Venezuela's huge, U.S.-owned Creole Petroleum Corp. has developed a skill that few other companies in the world need to worry about. Continuously harassed by Communist sabotage, Creole has become so quick and adept at repairing its dynamited pipelines that the terrorists actually get defeatist about blowing them up. That skill, plus a line of Venezuelan government guardsmen stationed all along the pipelines, has kept Creole--which is 95% controlled by Standard Oil of New Jersey --operating as Venezuela's biggest business. It pumps 40% of the country's oil, provides 25% of the government's income, employs more than 11,000 Venezuelans, and pays out $125 million yearly in benefits and wages. The company's sales last year rose to $1,097,799,700 and its earnings to $254 million--after a record $475 million in taxes and royalties to Venezuela.
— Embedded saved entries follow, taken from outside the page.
(* ===== verification/ContinueSenderProperties.v ===== *)
(** * What the notifications of a mission promise

    Runs of the notifier keep their invariant and always go on; what is broadcast, when it is
    taken back, and what stays silent. *)

From Stdlib Require Import ZArith Lia String.
From stdpp Require Import base list option.
From S2P Require Import Prelude ErrorCodes DataBuffer StdMap StdString EventQueue Effects MissionConditions MissionConditionsProperties ContinueRecommend ContinueRecommendProperties ContinueSender ContinueSenderLemmas.
Import ErrorCodes.Dms.

Section Runs.
Context {Ev : ConditionEnv} {SE : SenderEnv} {RcE : RecommendEnv}.

(** What a move promises of a state that is well formed. *)
Definition move_ok {A} (m : Nt A) : Prop :=
  forall n t, notifier_ok n -> wp m (fun _ n' t' => notifier_ok n' /\ (quiet t t' \/
    exists id ct type uid, broadcasts_once t t' id ct type uid /\ is_u16 id /\ is_u8 ct /\ system_allows (conditions_ n'))) n t.

Lemma keeps_move {A} (m : Nt A) : keeps false m -> move_ok m.
Proof. intros Hm n t H. eapply wp_mono; [by apply Hm|]. cbn. intros a n' t' ((H' & _) & Q). auto. Qed.

Lemma keeps_ignore {A} (m : Nt A) : keeps false m -> keeps false (do! m in mret tt).
Proof. intros Hm. apply sender_keeps_mbind; [done|]. intros _. apply sender_keeps_mret. Qed.

Lemma Init_keeps_notifier user : keeps false (Init user).
Proof.
  apply sender_keeps_modify. intros n [[Hc Hh Hq] Hb]. destruct (send_tasks_ n) as [l|] eqn:E;
    [by split; [split|]; rewrite ?E|]. split; [split|]; cbn; auto. intros l [= <-]. split; [constructor|done].
Qed.

Lemma UnInit_keeps_notifier : keeps false UnInit.
Proof. apply sender_keeps_modify. intros n [[Hc Hh Hq] Hb]. split; [split|]; cbn; [done|by intros [? ?]|done..]. Qed.

Lemma make_move_keeps_notifier m : m <> SendTurn -> keeps false (make_move m).
Proof.
  destruct m; intros Hm; cbn [make_move]; try (apply keeps_ignore);
    try (apply keeps_conditions; solve [auto with dms]).
  - apply Init_keeps_notifier.
  - apply UnInit_keeps_notifier.
  - apply OnUserSwitched_keeps.
  - apply sender_keeps_modify, state_ok_same. intros n. unfold MMIAdapter_Init. by destruct (mmi_tasks_ n).
  - apply sender_keeps_modify, state_ok_same. done.
  - apply sender_keeps_modify, state_ok_same. intros n. by destruct (listener_tasks_ n).
  - apply sender_keeps_modify, state_ok_same. done.
  - apply on_mission_event_keeps.
  - apply PostMmiTask_keeps.
  - apply OnDeviceOnline_keeps.
  - apply SetMissionContinueState_keeps.
  - apply OnContinueSwitchChanged_keeps.
  - apply HandleScreenLocked_keeps.
  - apply sender_keeps_modify, state_ok_same. done.
  - apply sender_keeps_modify, state_ok_same. done.
  - apply OnDeviceChanged_keeps.
  - apply recommend_turn_keeps.
  - done.
  - apply mmi_turn_keeps.
  - apply listener_turn_keeps.
  - apply sender_keeps_modify, state_ok_same. done.
Qed.

Lemma make_move_ok m : move_ok (make_move m).
Proof.
  assert (m = SendTurn \/ m <> SendTurn) as [->|H] by (destruct m; auto).
  - intros n t H. by apply send_turn_sends.
  - by apply keeps_move, make_move_keeps_notifier.
Qed.

Lemma make_moves_ok moves n t : notifier_ok n -> wp (make_moves moves) (fun _ n' _ => notifier_ok n') n t.
Proof.
  revert n t. induction moves as [|m moves IH]; intros n t Hn; cbn [make_moves]; [by apply wp_mret|].
  apply wp_mbind. eapply wp_mono; [by apply make_move_ok|]. cbn. intros _ n' t' (Hn' & _). by apply IH.
Qed.

Lemma Notifier_new_ok : notifier_ok Notifier_new.
Proof. split; [apply Conditions_new_inv|by intros [? ?]|done]. Qed.

(** C7 Whatever calls, events, turns of the four threads and pauses follow one another, every
    one of them returns; no null handler is used, at most one timeout of a mission waits, and
    when flags nobody wrote are false a user has at most one focused mission. *)
Theorem notifier_run_safe moves :
  exists n t, make_moves moves Notifier_new [] = Done (tt, n, t) /\ notifier_ok n /\
    (clean_junk -> focus_ok (conditions_ n)).
Proof.
  destruct (make_moves_ok moves Notifier_new [] Notifier_new_ok) as ([] & n & t & Hrun & Hn). exists n, t.
  split_and!; [done..|]. apply ok_conditions, Hn.
Qed.

(** C16 Only a turn of the manager's thread broadcasts, at most once, and only while the switch
    and the wireless network are on and the bundle is not listed as forbidden. *)
Theorem broadcast_needs_conditions m n t :
  notifier_ok n ->
  exists n' t', make_move m n t = Done (tt, n', t') /\
    (quiet t t' \/ (m = SendTurn /\ exists id ct type uid, broadcasts_once t t' id ct type uid /\
      is_u16 id /\ is_u8 ct /\ system_allows (conditions_ n'))).
Proof.
  intros Hn. assert (m = SendTurn \/ m <> SendTurn) as [->|H] by (destruct m; auto).
  - destruct (send_turn_sends n t Hn) as ([] & n' & t' & Hrun & _ & HQ). exists n', t'. split; [done|].
    destruct HQ; [by left|by right].
  - assert (state_ok false n) as Hs by (split; [done|discriminate]).
    destruct (make_move_keeps_notifier m H n t Hs) as ([] & n' & t' & Hrun & _ & HQ). exists n', t'. auto.
Qed.
End Runs.

(** ** An offer and its end *)

(** The surroundings let a bundle's ability be offered, under two numbers and an account. *)
Record offered_here {Ev : ConditionEnv} {SE : SenderEnv} {RcE : RecommendEnv} (bundle ability : bytes) (id ct : Z) (uid : bytes) : Prop := {
  not_listed t v : IsBlacklisted t bundle v = false;
  real_display t m : match GetMissionDisplay t m with Some d => d < VIRTUAL_SCREEN_ID_THRESHOLD | None => True end;
  not_ruled t : CheckMDMCtrlRule t bundle = false;
  bundle_number t : GetBundleNameId t bundle = (ERR_OK, id);
  type_number t : GetContinueTypeId t bundle ability = (ERR_OK, ct);
  account_uid t : GetForegroundAccountUid t = Some uid
}.

(** The conditions of a user's mission that is offered. *)
Record can_offer {Ev : ConditionEnv} (c : Conditions) (s : MissionStatus) : Prop := {
  ready : initialised_ c = true;
  switched_on : isSwitchOn_ c = true;
  wireless : isWifiActive_ c = true;
  continuable : isContinuable s = true;
  active : continueState s = CONTINUESTATE_ACTIVE;
  bundle_known : bundleName s <> [];
  ability_known : abilityName s <> []
}.

Ltac quiet_app := rewrite <- ?app_assoc; eexists; split; reflexivity.

Section Offer.
Context {Ev : ConditionEnv} {SE : SenderEnv} {RcE : RecommendEnv}.
Context (s : MissionStatus) (id ct : Z) (uid : bytes) (Henv : offered_here (bundleName s) (abilityName s) id ct uid).

Lemma system_offers c t :
  can_offer c s ->
  wp (CheckSystemSendCondition s) (fun ok c' t' => ok = true /\ c' = set_isOnBlacklist false c /\ quiet t t') c t.
Proof.
  intros [_ Hon Hw _ _ _ _]. unfold CheckSystemSendCondition, CheckBlacklist, ask.
  do 2 apply wp_mbind. apply wp_call. cbn. destruct (GetBundleVersionCode t (bundleName s)) as [v|].
  1: apply wp_call; rewrite (not_listed _ _ _ _ _ Henv). 2: apply wp_mret.
  all: apply wp_mbind, wp_modify, wp_mbind, wp_get; cbn; rewrite Hon, Hw; cbn.
  all: unfold CheckVirtualScreenScenario, ask; do 2 apply wp_mbind; apply wp_call; cbn.
  all: match goal with |- context [GetMissionDisplay ?t' ?m] => pose proof (real_display _ _ _ _ _ Henv t' m) as Hd;
    destruct (GetMissionDisplay t' m) as [d|] end.
  all: try (assert (VIRTUAL_SCREEN_ID_THRESHOLD <=? d = false) as -> by (by apply Z.leb_gt)).
  all: apply wp_mret, wp_mret; split_and!; [done|by destruct c|quiet_app].
Qed.

Lemma mission_offers type c t :
  can_offer c s -> type = MISSION_EVENT_FOCUSED \/ type = MISSION_EVENT_TIMEOUT ->
  wp (CheckMissionSendCondition s type) (fun ok c' t' => ok = true /\ quiet t t' /\
    c' = if bool_decide (type = MISSION_EVENT_FOCUSED) then set_lastContinuable s c else c) c t.
Proof.
  intros [Hi _ _ Hc Ha _ _] Ht. unfold CheckMissionSendCondition. apply wp_mbind, wp_get.
  assert (wp (CheckSendBackgroundCondition s) (fun ok c' t' => ok = true /\ quiet t t' /\ c' = c) c t) as Hb.
  { unfold CheckSendBackgroundCondition, is_active, not_controlled, ask. rewrite Hc, Ha. cbn.
    apply wp_mbind, wp_call, wp_mret. rewrite (not_ruled _ _ _ _ _ Henv). split_and!; [done|quiet_app|done]. }
  destruct Ht as [-> | ->]; cbn; rewrite Hi; [|by eapply wp_mono; [exact Hb|]].
  unfold CheckSendFocusedCondition. apply wp_mbind. eapply wp_mono; [exact Hb|]. cbn. intros ok c' t' (-> & Q & ->).
  by apply wp_mbind, wp_modify, wp_mret.
Qed.

Lemma can_offer_list c x : can_offer c s -> can_offer (set_isOnBlacklist x c) s.
Proof. intros []. by split. Qed.

(** The bytes go out in the state that the strategy leaves. *)
Lemma offer_sent c type n t :
  can_offer c s ->
  wp (let! (ret, i, c) := QueryBroadcastInfo s in
      if negb (ret =? ERR_OK) then mret tt else SendSoftbusEvent i c type uid)
    (fun _ n' t' => n' = n /\ broadcasts_once t t' (u16 id) (Z.land ct DMS_0XFF) type uid) n t.
Proof.
  intros Hc. unfold QueryBroadcastInfo, query.
  assert (empty (bundleName s) = false) as -> by (pose proof (bundle_known _ _ Hc); by destruct (bundleName s)).
  assert (empty (abilityName s) = false) as -> by (pose proof (ability_known _ _ Hc); by destruct (abilityName s)).
  cbn [orb]. do 2 apply wp_mbind. apply wp_call. rewrite (bundle_number _ _ _ _ _ Henv). cbn -[wp].
  apply wp_mbind, wp_call. rewrite (type_number _ _ _ _ _ Henv). cbn -[wp]. apply wp_mret. cbn -[wp].
  unfold SendSoftbusEvent. rewrite event_buffer_bytes. apply wp_mbind. eapply wp_from_run; [done|]. apply wp_emit.
  split; [done|]. eexists. split; [|done]. quiet_app.
Qed.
Anti-Yankee Feelings. This picture of business-government cooperation was not painted without problems. The two Standard Oil subsidiaries that began drilling in Venezuela in the early 1920s, and later Creole (which was set up in its present form by their merger in 1943), were often ripe targets for anti-Yankee feelings. In the early days, only Americans held top posts, employees lived in fenced-in company compounds, and Creole often engaged in shouting contests with the government. But under low-keyed President Harry Jarvis, 55, a 17-year Creole veteran who took over in 1961, the company has tried winningly "to be a good corporate citizen."

Jarvis, who speaks excellent Spanish, pushed company efforts to break up the compounds and help the workers buy homes in regular communities. He has also expanded the operations of the company's Creole Foundation, which helps build schools and train teachers in Venezuela, and established the Creole Investment Corp. to provide seed capital for deserving small businesses. In three years, C.I.C. has invested $5,300,000 in 22 small companies, ranging from a mushroom farm to a sugar refinery, has helped create 1,500 new jobs. Said Jarvis at the company's annual meeting in Manhattan last week: "The investment company has found that the managerial experience it can provide is perhaps of greater importance than the capital itself."

Jarvis is also the moving force behind the new "Dividend for the Community" program, under which Creole and other big companies in Venezuela donate 2% to 5% of their profits for new hospitals and similar social projects. The company has so emphasized its "Venezuelanizing" policy that it now employs only half as many foreigners (total: 674) as it did in 1950, is continually moving Venezuelans into higher posts. Creole has done so much for Venezuela that President Raul Leoni assured the oil companies in his inaugural address in March that they would continue "to enjoy their granted rights," and Venezuela's elder statesman, Romulo Betancourt, is convinced that the country is getting more out of its oil by leaving it in private hands.

Mideast Advantage. The world's fourth largest oil producing company (after Kuwait Oil Co., Aramco and the Iranian consortium), Creole still faces serious problems. Because of high labor and production costs and the fact that it pays 70% of gross profits to the government v. a 50-50 split in the Middle East, its crude sells for $2.80 a barrel v. $1.82. It is thus with some pleasure that Jarvis watches the aggressive Organization of Petroleum Exporting Countries (OPEC) and shrewd national rulers whipsaw the Mideast oil companies for higher royalties. An increase in Mideast oil prices could only strengthen the world market position of Venezuela's good corporate citizen.